Dataset entries
(** * SharedCanva: the room synchronization engine

    A shallow embedding of [server/src/rooms.ts] (the [RoomStore] class) and
    [server/src/socket-handlers.ts] (the per-connection socket handlers),
    with the properties of the room engine stated and proved over it.

    Conventions of the embedding.
    - A JavaScript string is a [string]; every character is one code unit, so
      [String.length] is [.length] and the model covers the strings whose
      code units are below 256.  The emoji of the [AVATARS] table are kept as
      opaque text: the code only ever returns them whole.
    - A JavaScript number is a binary64 float ([PrimFloat.float]).  The
      readings of [Date.now()] are integers and are kept as [Z]; they are
      converted where the code stores one in a field typed as a number of a
      stroke.
    - A value received from a client with no static type ([any]) is a
      [JsVal]: the JSON values plus [undefined].
    - [Array.prototype] methods are the list functions of stdpp:
      [findIndex]/[find] are [list_find], [splice(i, 1)] is [delete i],
      [push] is [++ [_]], [shift] is [tail], and an assignment to a field of
      an element held by reference is [alter] at the index of that element.
    - The [Map] of rooms is an association list in insertion order, the
      order in which [Map.prototype.entries] iterates.
    - What the code draws from its environment ([Date.now], [randomUUID],
      [Math.random], the salt of bcrypt) is read from an [Oracle] handed to
      each handler invocation.
    - A handler invocation is one step of the transition system.  The two
      [async] handlers await bcrypt: [create-room] before it touches the
      store, [join-room] between reading the room and [upsertMember] when
      the room has a hash.  [on_join_room] is that handler with nothing
      handled during the [await]; [join_room_after_await] is the rest of it
      in whatever store the server is in by then. *)

Set Warnings "-register-all".
From Stdlib Require Import ZArith String Ascii PrimFloat.
From Stdlib Require Uint63.
From stdpp Require Import base list strings.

REQUIREMENT
Copy each line in the data that holds the word "number".

EXPECTED OUTPUT
    - A JavaScript number is a binary64 float ([PrimFloat.float]).  The
      converted where the code stores one in a field typed as a number of a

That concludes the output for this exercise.